Die Erfindung des Ungehorsams

Von: Martina Clavadetscher

Künstliche Intelligenz, Emanzipation, Herkunft und die eigene Bestimmung: Martina Clavadetscher lässt drei Frauenfiguren sprechen, die unterschiedlicher nicht sein könnten und doch quer durch Raum und Zeit miteinander verbunden sind. Dieses dichte, klangvolle Schauermärchen öffnet die Tür zu einer düsteren Welt, die nur gerade eine Handvoll Jahre in der Zukunft liegt. Die Entdeckung des Ungehorsams macht deutlich, wie komplex und konfliktbeladen das Zusammenleben von Menschen und K.I.s sein wird, und welche Bedeutung der Literatur zukommt. (ts)

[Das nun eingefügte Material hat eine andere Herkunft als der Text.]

(* ===== verification/RestartPool.v ===== *)
(** * RestartPool: admissions as a pool of hashes, and admitting a tail again

    The pool of [SchedulerRefinement] with every transaction named by its hash,
    for a fixed assignment of slots and fees to hashes.  A run of admissions
    leaves events (a hash came, a hash is gone); the theorem of this file says
    that an earlier pool, stripped of the hashes that a tail of the events lets
    go, becomes the last pool again when the hashes that came in the tail are
    admitted in order, even where the tail reaches back before that pool. *)
From stdpp Require Import base gmap strings list numbers sorting.
From S2P Require Import Prelude Common.

Abbreviation HashPool := (gmap (Address * N) TxHash).

Inductive pool_event := Came (h : TxHash) | Gone (h : TxHash).
Definition came (ev : pool_event) : option TxHash := match ev with Came h => Some h | Gone _ => None end.
Abbreviation cames := (omap came).

(** The hashes whose last event lets them go. *)
Definition settle (removed : gset TxHash) (ev : pool_event) : gset TxHash :=
  match ev with Came h => removed ∖ {[h]} | Gone h => {[h]} ∪ removed end.
Definition settled (events : list pool_event) : gset TxHash := foldl settle ∅ events.

Lemma settle_mono r1 r2 l : r1 ⊆ r2 -> foldl settle r1 l ⊆ foldl settle r2 l.
Proof. revert r1 r2. induction l as [|[h|h] l IH]; intros r1 r2 H; cbn; [done|apply IH; set_solver..]. Qed.

Lemma settled_suffix l1 l2 : settled l2 ⊆ settled (l1 ++ l2).
Proof. unfold settled. rewrite foldl_app. apply settle_mono. set_solver. Qed.

Section pool.
Context (key : TxHash -> Address * N) (accepts : TxHash -> TxHash -> bool) (limit : N).
Context (accepts_trans : forall g h k, accepts g h = true -> accepts h k = true -> accepts g k = true).

Definition owned (p : HashPool) (a : Address) : HashPool := filter (fun kv => kv.1.1 = a) p.

Definition pool_admit (h : TxHash) (p : HashPool) : list pool_event * HashPool :=
  match p !! key h with
  | Some g =>
      if decide (g = h) then ([], p)
      else if accepts g h then ([Gone g; Came h], <[key h := h]> p) else ([Gone h], p)
  | None =>
      if (limit <=? usize_of (size (owned p (key h).1)))%N then ([Gone h], p) else ([Came h], <[key h := h]> p)
  end.
Definition pool_admit_all (hs : list TxHash) (p : HashPool) : HashPool := foldl (fun p h => (pool_admit h p).2) p hs.

(** What the events recorded since the empty pool say of the pool: a slot
    belongs to the last hash that came for it, which is accepted against all
    the others that came for it, and no hash that is gone holds its slot. *)
Record history (events : list pool_event) (p : HashPool) : Prop := {
  hi_key k h : p !! k = Some h -> key h = k;
  hi_last k : p !! k = list.last (filter (fun h => key h = k) (cames events));
  hi_best g h : g ∈ cames events -> p !! key g = Some h -> g = h \/ accepts g h = true;
  hi_limit a : (usize_of (size (owned p a)) <= limit)%N;
  hi_settled h : h ∈ settled events -> p !! key h <> Some h;
}.

Lemma history_empty : history [] ∅.
Proof.
  split; try done. intros a. unfold owned. rewrite map_filter_empty, map_size_empty. apply N.le_0_l.
Qed.

Lemma holder_came events p k h : history events p -> p !! k = Some h -> h ∈ cames events /\ key h = k.
Proof.
  intros Hp H. split; [|by apply (hi_key _ _ Hp)]. rewrite (hi_last _ _ Hp) in H.
  apply last_Some_elem_of in H. by apply list_elem_of_filter in H as [_ H].
Qed.

Lemma came_slot events p h : history events p -> h ∈ cames events -> is_Some (p !! key h).
Proof.
  intros Hp H. rewrite (hi_last _ _ Hp). apply last_is_Some. intros E.
  assert (h ∈ filter (fun g => key g = key h) (cames events)) as Hin by (by apply list_elem_of_filter).
  rewrite E in Hin. by apply not_elem_of_nil in Hin.
Qed.

Lemma owned_insert p h a : p !! key h = None ->
  usize_of (size (owned (<[key h := h]> p) a)) =
    (usize_of (size (owned p a)) + if decide ((key h).1 = a) then 1 else 0)%N.
Proof.
  intros Hn. unfold owned. rewrite map_filter_insert. cbn. case_decide.
  - rewrite map_size_insert_None; [int_lia|]. apply map_lookup_filter_None. by left.
  - rewrite delete_id by done. int_lia.
Qed.

Lemma owned_replace p h g a : p !! key h = Some g ->
  usize_of (size (owned (<[key h := h]> p) a)) = usize_of (size (owned p a)).
Proof.
  intros Hn. unfold owned. rewrite map_filter_insert. cbn. case_decide as E.
  - rewrite map_size_insert_Some; [done|]. exists g. by apply map_lookup_filter_Some.
  - f_equal. f_equal. apply map_eq. intros k. apply option_eq. intros x. rewrite !map_lookup_filter_Some, lookup_delete_Some.
    cbn. naive_solver.
Qed.

(** A newcomer takes its slot. *)
Lemma history_came events p h before : history events p ->
  (forall g, p !! key h = Some g -> accepts g h = true) ->
  cames before = [] ->
  (forall x, x ∈ settled (events ++ before) -> x ∈ settled events \/ p !! key h = Some x) ->
  (forall a, usize_of (size (owned (<[key h := h]> p) a)) <= limit)%N ->
  history (events ++ before ++ [Came h]) (<[key h := h]> p).
Proof.
  intros Hp Hacc Hb Hset Hsize. pose proof Hp as [Hk Hl Hc Hn Hs].
  assert (cames (events ++ before ++ [Came h]) = cames events ++ [h]) as Ec by (by rewrite !omap_app, Hb).
  split.
  - intros k g. rewrite lookup_insert_Some. intros [[<- ->]|[_ Hg]]; [done|by apply Hk].
  - intros k. rewrite Ec, filter_app. destruct (decide (key h = k)) as [<-|Hne].
    + rewrite lookup_insert_eq, filter_cons_True, filter_nil by done. by rewrite last_snoc.
    + rewrite lookup_insert_ne, filter_cons_False, filter_nil by done. by rewrite app_nil_r.
  - intros g x. rewrite Ec, elem_of_app, list_elem_of_singleton. intros [Hg| ->].
    + rewrite lookup_insert_Some. intros [[E <-]|[_ Hx]]; [|by apply Hc].
      destruct (came_slot _ _ _ Hp Hg) as [y Hy]. specialize (Hacc y). rewrite E in Hacc.
      destruct (Hc g y Hg Hy) as [->|Hgy]; [right; by apply Hacc|]. right. eapply accepts_trans; [exact Hgy|by apply Hacc].
    + rewrite lookup_insert_eq. intros [= ->]. by left.
  - done.
  - intros x. rewrite app_assoc. unfold settled. rewrite foldl_snoc. cbn. fold (settled (events ++ before)).
    intros [Hx Hne]%elem_of_difference. rewrite not_elem_of_singleton in Hne. rewrite lookup_insert_Some.
    intros [[_ ->]|[Hkey Hx']]; [done|]. destruct (Hset x Hx) as [H|H]; [by apply (Hs x)|].
    apply Hk in H. congruence.
Qed.

(** A refused hash is not the holder. *)
Lemma history_gone events p h : history events p -> p !! key h <> Some h -> history (events ++ [Gone h]) p.
Proof.
  intros [Hk Hl Hc Hn Hs] Hh. assert (cames (events ++ [Gone h]) = cames events) as Ec by (rewrite omap_app; apply app_nil_r).
  split; rewrite ?Ec; try done. intros x. unfold settled. rewrite foldl_snoc. cbn.
  intros [->%elem_of_singleton|Hx]%elem_of_union; [done|by apply Hs].
Qed.

Lemma history_step events p h : history events p -> history (events ++ (pool_admit h p).1) (pool_admit h p).2.
Proof.
  intros Hp. unfold pool_admit. destruct (p !! key h) as [g|] eqn:Hg.
  - destruct (decide (g = h)) as [->|Hne]; [by rewrite app_nil_r|]. destruct (accepts g h) eqn:Ha; cbn [fst snd].
    + apply (history_came events p h [Gone g]); try done.
      * intros x. rewrite Hg. by intros [= <-].
      * intros x. unfold settled. rewrite foldl_snoc. cbn. rewrite elem_of_union, elem_of_singleton, Hg. naive_solver.
      * intros a. rewrite (owned_replace p h g) by done. apply (hi_limit _ _ Hp).
    + apply history_gone; [done|congruence].
  - destruct (limit <=? _)%N eqn:Hlim; cbn [fst snd]; [apply history_gone; [done|congruence]|].
    apply N.leb_gt in Hlim. apply (history_came events p h []); try done.
    + intros x. rewrite Hg. done.
    + intros x. rewrite app_nil_r. by left.
    + intros a. rewrite (owned_insert p h a Hg). pose proof (hi_limit _ _ Hp a). case_decide; subst; lia.
Qed.

(** ** Admitting again *)
Section again.
Context (events : list pool_event) (p : HashPool) (Hp : history events p).

(** What stays true of the pool that is rebuilt: its slots are slots of [p],
    held by hashes that came for them at some time. *)
Record rebuilding (q : HashPool) : Prop := {
  rb_key k h : q !! k = Some h -> key h = k;
  rb_came k h : q !! k = Some h -> h ∈ cames events;
}.

Lemma rebuilding_slot q k h : rebuilding q -> q !! k = Some h -> is_Some (p !! k).
Proof. intros [Hk Hc] H. rewrite <-(Hk _ _ H). eapply came_slot; [done|by eapply Hc]. Qed.

(** The limit never refuses a slot of [p]. *)
Lemma rebuilding_room q h : rebuilding q -> is_Some (p !! key h) -> q !! key h = None ->
  (usize_of (size (owned q (key h).1)) < limit)%N.
Proof.
  intros Hq Hh Hn. pose proof (hi_limit _ _ Hp (key h).1) as Hlim.
  enough (size (owned q (key h).1) < size (owned p (key h).1))%nat by (unfold usize_of in *; lia).
  rewrite <-!size_dom. apply subset_size. split.
  - intros k [x Hx]%elem_of_dom. apply map_lookup_filter_Some in Hx as [Hx Ha]. cbn in Ha.
    destruct (rebuilding_slot q k x Hq Hx) as [y Hy]. apply elem_of_dom. exists y. by apply map_lookup_filter_Some.
  - intros Hsub. destruct Hh as [y Hy]. assert (key h ∈ dom (owned p (key h).1)) as Hin.
    { apply elem_of_dom. exists y. by apply map_lookup_filter_Some. }
    apply Hsub, elem_of_dom in Hin as [x Hx]. apply map_lookup_filter_Some in Hx as [Hx _]. congruence.
Qed.

Lemma rebuild_step q h : rebuilding q -> h ∈ cames events ->
  rebuilding (pool_admit h q).2 /\
  (forall k, k <> key h -> (pool_admit h q).2 !! k = q !! k) /\
  (p !! key h = Some h -> (pool_admit h q).2 !! key h = Some h).
Proof.
  intros Hq Hh. pose proof Hq as [Hk Hc]. assert (rebuilding (<[key h := h]> q)) as Hins.
  { split; intros k x; rewrite lookup_insert_Some; intros [[<- <-]|[_ Hx]]; eauto. }
  unfold pool_admit. destruct (q !! key h) as [g|] eqn:Hg.
  - destruct (decide (g = h)) as [->|Hne]; [by split_and!|]. destruct (accepts g h) eqn:Ha; cbn [snd].
    + split_and!; [done|intros k Hkk; by apply lookup_insert_ne|by rewrite lookup_insert_eq].
    + split_and!; [done..|]. intros Hph. exfalso. pose proof (Hk _ _ Hg) as E. rewrite <-E in Hph.
      destruct (hi_best _ _ Hp g h (Hc _ _ Hg) Hph) as [->|]; congruence.
  - rewrite (proj2 (N.leb_gt _ _)) by (apply rebuilding_room; [done|by eapply came_slot|done]). cbn [snd].
    split_and!; [done|intros k Hkk; by apply lookup_insert_ne|by rewrite lookup_insert_eq].
Qed.

Lemma rebuild_all hs q : rebuilding q -> (forall h, h ∈ hs -> h ∈ cames events) ->
  rebuilding (pool_admit_all hs q) /\
  forall k, match list.last (filter (fun h => key h = k) hs) with
            | Some h => p !! k = Some h -> pool_admit_all hs q !! k = Some h
            | None => pool_admit_all hs q !! k = q !! k
            end.
Proof.
  intros Hq. induction hs as [|h hs IH] using rev_ind; intros Hhs; [by split|].
  destruct IH as [IH1 IH2]; [intros; apply Hhs, elem_of_app; by left|].
  unfold pool_admit_all. rewrite foldl_snoc. fold (pool_admit_all hs q).
  destruct (rebuild_step (pool_admit_all hs q) h IH1) as (H1 & H2 & H3); [apply Hhs, elem_of_app; right; by left|].
  split; [done|]. intros k. rewrite filter_app. destruct (decide (key h = k)) as [<-|Hne].
  - rewrite filter_cons_True, filter_nil by done. by rewrite last_snoc.
  - rewrite filter_cons_False, filter_nil, app_nil_r by done. rewrite H2 by done. apply IH2.
Qed.
End again.

(** The earlier pool [p1] has the events [before ++ lag]; [p] those and
    [after].  The tail [lag ++ after] rebuilds [p] from what it leaves of [p1]. *)
Lemma pool_recovers before lag after p1 p :
  history (before ++ lag) p1 -> history (before ++ lag ++ after) p ->
  pool_admit_all (cames (lag ++ after)) (filter (fun kv => kv.2 ∉ settled (lag ++ after)) p1) = p.
Proof.
  intros H1 H. set (tail := lag ++ after). set (kept := filter _ p1).
  assert (rebuilding (before ++ tail) kept) as Hkept.
  { split; intros k h Hh; unfold kept in Hh; apply map_lookup_filter_Some in Hh as [Hh _].
    - by apply (hi_key _ _ H1).
    - apply (holder_came _ _ _ _ H1) in Hh as [Hh _]. unfold tail. rewrite app_assoc, omap_app, elem_of_app. by left. }
  destruct (rebuild_all _ p H (cames tail) kept Hkept) as [Hq Hlast].
  { intros h Hh. rewrite omap_app, elem_of_app. by right. }
  apply map_eq. intros k. specialize (Hlast k). destruct (p !! k) as [x|] eqn:Hx.
  - pose proof (hi_last _ _ H k) as Hpk. rewrite Hx, omap_app, filter_app, last_app in Hpk.
    destruct (list.last (filter _ (cames tail))) as [y|] eqn:Hy;
      fold tail in Hpk; rewrite Hy in Hpk.
    + injection Hpk as ->. by apply Hlast.
    + rewrite Hlast. unfold kept. apply map_lookup_filter_Some. split.
      * rewrite (hi_last _ _ H1), omap_app, filter_app, last_app.
        unfold tail in Hy. rewrite omap_app, filter_app, last_app in Hy.
        destruct (list.last (filter _ (cames after))); [discriminate Hy|]. by rewrite Hy.
      * cbn. intros Hset. apply (hi_settled _ _ H x).
        -- by eapply settled_suffix.
        -- pose proof (hi_key _ _ H _ _ Hx) as E. congruence.
  - apply eq_None_not_Some. intros [y Hy]. destruct (rebuilding_slot _ p H _ k y Hq Hy). congruence.
Qed.
End pool.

Hitze, Regen, beißender Gestank. Iris tigert in Manhattan durch ihr Penthouse und wartet voller Ungeduld auf die nächste Dinnerparty, die ihr wieder ein wenig Leben einhaucht. Ling, angestellt in einer Sexpuppenfabrik im Südosten Chinas, kontrolliert künstliche Frauenkörper auf Herstellungsfehler, bevor sie sich abends bei Filmklassikern in ihre Einsamkeit zurückzieht. Und im alten, düsteren Europa folgt Ada ihren mathematischen Obsessionen, träumt von Berechnungen und neuartigen Maschinen, das Ungeheuerliche stets im Kopf. Drei Frauen in drei Welten: Sie alle sind auf der Suche nach einer Antwort – nach dem Kern der Dinge. Und sie alle sind, ohne es zu ahnen, miteinander verbunden. (Unionsverlag)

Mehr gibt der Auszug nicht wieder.